"Biz de Fakirdik (ÖYKÜ)" isimli şiir 14.5.2023 01:34:00 Edebiyatdefteri.com Web Zamanında Edebiyatdefteri.com Sunucularına Yüklenmiş/Güncellenmiştir.
Edebiyatdefteri.com sunucularına yüklenen veya güncellenen şiirler web zaman damgası ile işaretlenir. Web zaman damgası ile işaretlenen şiirleri sertifika zamanında yer alan bilgilere göre doğruluğunu taahhüt eder.

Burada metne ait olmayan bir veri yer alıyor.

(** One round of binit()'s loop. *)
Lemma binit_round b (s : st) : length (bc_buf (so_comp s)) = S NBUF -> (b < NBUF)%nat ->
  bind (bget_field solo_compl head b_next) (fun n =>
    bmod solo_compl b (fun x => x <| b_next := n |>) ;;
    bmod solo_compl b (fun x => x <| b_prev := head |>) ;;
    bmod solo_compl b (fun x => x <| b_lock := initsleeplock "buffer" |>) ;;
    n <- bget_field solo_compl head b_next ;;
    bmod solo_compl n (fun x => x <| b_prev := b |>) ;;
    bmod solo_compl head (fun x => x <| b_next := b |>)) s =
  Ret tt (on_cache (fun c => linked_front b (setb b init_lock c)) s).
Proof.
  intros Hl Hb. erewrite bind_ret by apply bget_field_eq. do 3 erewrite bind_ret by apply bmod_eq.
  erewrite bind_ret by apply bget_field_eq. erewrite bind_ret by apply bmod_eq. rewrite bmod_eq.
  set (c := so_comp s) in *.
  set (X := setb b (fun x => x <| b_lock := initsleeplock "buffer" |>) (setb b (fun x => x <| b_prev := head |>)
      (setb b (fun x => x <| b_next := nx c head |>) c))).
  transitivity (Ret (A := unit) tt (s <| so_comp := setb head (fun x => x <| b_next := b |>) (setb (nx X head) (fun x => x <| b_prev := b |>) X) |>)); [done|].
  unfold on_cache, linked_front. fold c. assert (nx (setb b init_lock c) head = nx c head) as En.
  { unfold nx. rewrite getbuf_setb by lia. case_decide as E; [by rewrite <- E|done]. }
  rewrite En.
  assert (X = setb b (fun x => x <| b_prev := head |>) (setb b (fun x => x <| b_next := nx c head |>) (setb b init_lock c))) as ->.
  { unfold X. rewrite !setb_twice by (rewrite ?length_setb; lia). done. }
  done.
Qed.

Record linked_upto (k : nat) (c0 c : bcache) : Prop := {
  lu_len : length (bc_buf c) = S NBUF;
  lu_chain : chain (nx c) (pv c) head (rev (seq 0 k)) head;
  lu_quiet : forall i, (i < k)%nat -> quiet (getbuf c i);
  lu_same : forall i, (i < NBUF)%nat -> b_valid (getbuf c i) = b_valid (getbuf c0 i) /\ b_dev (getbuf c i) = b_dev (getbuf c0 i) /\
    b_blockno (getbuf c i) = b_blockno (getbuf c0 i) /\ b_refcnt (getbuf c i) = b_refcnt (getbuf c0 i);
}.

Lemma in_rev_seq k i : i ∈ rev (seq 0 k) <-> (i < k)%nat.
Proof. rewrite list_elem_of_In, <- in_rev, <- list_elem_of_In, elem_of_seq. lia. Qed.

Lemma linked_upto_S k c0 c : linked_upto k c0 c -> (k < NBUF)%nat ->
  linked_upto (S k) c0 (linked_front k (setb k init_lock c)).
Proof.
  intros [Hl Hc Hq Hs] Hk. set (c1 := setb k init_lock c).
  assert (length (bc_buf c1) = S NBUF) as Hl1 by (unfold c1; by rewrite length_setb).
  assert (forall j, nx c1 j = nx c j) as Hn by (intros j; unfold nx, c1; rewrite getbuf_setb by lia; by case_decide; subst).
  assert (forall j, pv c1 j = pv c j) as Hp by (intros j; unfold pv, c1; rewrite getbuf_setb by lia; by case_decide; subst).
  assert (chain (nx c1) (pv c1) head (rev (seq 0 k)) head) as Hc1 by (by apply (links_ext (nx c) (pv c))).
  assert (nx c1 head <= NBUF)%nat as Hh.
  { destruct (chain_first _ _ _ _ _ Hc1) as [-> _]. destruct (rev (seq 0 k)) as [|a l] eqn:E; simpl; [done|].
    assert (a ∈ rev (seq 0 k)) as Ha by (rewrite E; set_solver). apply in_rev_seq in Ha. lia. }
  assert (head ∉ rev (seq 0 k)) as Hnh by (rewrite in_rev_seq; unfold head; lia).
  constructor.
  - by rewrite length_linked.
  - rewrite seq_S, rev_app_distr. cbn [rev app]. rewrite Nat.add_0_l.
    apply (chain_link (nx c1) (pv c1)); [done|rewrite in_rev_seq; lia|unfold head; lia|unfold head; lia|done| |done| |].
    + assert (NoDup (rev (seq 0 k))) as Hnd by (apply NoDup_ListNoDup, NoDup_rev, NoDup_ListNoDup, NoDup_seq).
      destruct (rev (seq 0 k)) as [|a l]; simpl; [set_solver|]. by apply NoDup_cons in Hnd as [? _].
    + intros i. by apply nx_linked.
    + intros i. by apply pv_linked.
  - intros i Hi. destruct (linked_links k c1 i Hl1 Hk Hh) as (_ & _ & _ & _ & E & _). unfold quiet. rewrite E.
    unfold c1. rewrite getbuf_setb by lia. case_decide; [done|]. apply Hq. lia.
  - intros i Hi. destruct (linked_links k c1 i Hl1 Hk Hh) as (E1 & _ & E3 & E4 & _ & E6 & _). rewrite E1, E3, E4, E6.
    unfold c1. rewrite getbuf_setb by lia. case_decide; subst; apply Hs; done.
Qed.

Detaylı Bilgi İçin Tıklayın.
Hani biz fakirdik ama, Memleket de fakirdi. Öyle her çocuğa bir oda hem de alasından. Yedikleri önlerinde yemedikleri arkalarında. Önlerinde beş kap yemek, masa da bir kuşun sütü eksik. Nerede ! yoktu ki gani gani yensin paylaşılsın. Altı çocuğu olan büyük anne büyük baba dahil on kişilik bir ailede ekmek yetiştirmek ne mümkün. O günler yer yatağında yatılır yer sofrasında yenirdi yemekler. Gündüzleri duvara gömülü dolap yüklük, geceleri boşalınca içinde hamam ederdi büyükler. Hep bir arada yer yatağında sırt sırta yada başlı kıçlı yatardı bebeler. Bu günün çocukları nasihat istemedikleri gibi,o günlerin yokluk anılarını da duymak istemiyorlar. Ama yaşandığını gerçek olduğunu bilmiyorlar. Biz değil de, babalarımız ya savaş malulü gazilerin yada şehitlerin çocuğuydular. Dedelerimizin bizlerden çok daha zor şartlarda yaşadıklarını biliyoruz. Savaş, kıtlık illet yüzünden genç neslin yok denecek kadar azaldığını , bu sebeple nüfus artsın diye devletin vatandaşını teşvik ederek bazı vergilerden muaf tuttuğu ve çocuk başına pirim verdiği söyleniyordu. Onun içindir çok çocuklu aileden gelmiş oluşumuz ve de fakirliğimiz. Mahalle bakkalımız Ahmet, mal almaya şehre gittiğinde, babası Ali Dede geçerdi kasanın başına.Yetmiş Yetmiş beş yaşlarında irice ve kilolu, geniş alınlı, irice gözleri olan sakallı bir adamdı. Aklı pek ermezdi aslında alış verişe. Bakkal Ahmet de tembihlerdi yardım edin çocuklar diye, bizde bir kaç arkadaş yardım ederdik dedeye. Ali Dede bize nasihat da bulunur aman çocuklar gözünüzün önüne bakın okuyun adam olun der, arada bir askerlik anılarını da anlatırdı. Hiç unutamadığım bir anısı var ki, yeri geldiğinde defalarca anlatmışımdır. Ali dede doksan üç harbine katıldığını,o yılların aynı zamanda kıtlık yıllı olduğunu söylüyordu. Günde bir adet, tayin hakkımız vardı o da yumruk büyüklüğünde. Onunla bir gün idare etmek zorundaydık, bu bir emirdi emre itaatsizlik eden cezalandırılırdı. Gençtik , diri vücutluyduk, bir tahin ekmek dişimizin kovuğuna yetmez, on tahin ekmek verseler doyamazdık, ama çaremiz de yoktu ki.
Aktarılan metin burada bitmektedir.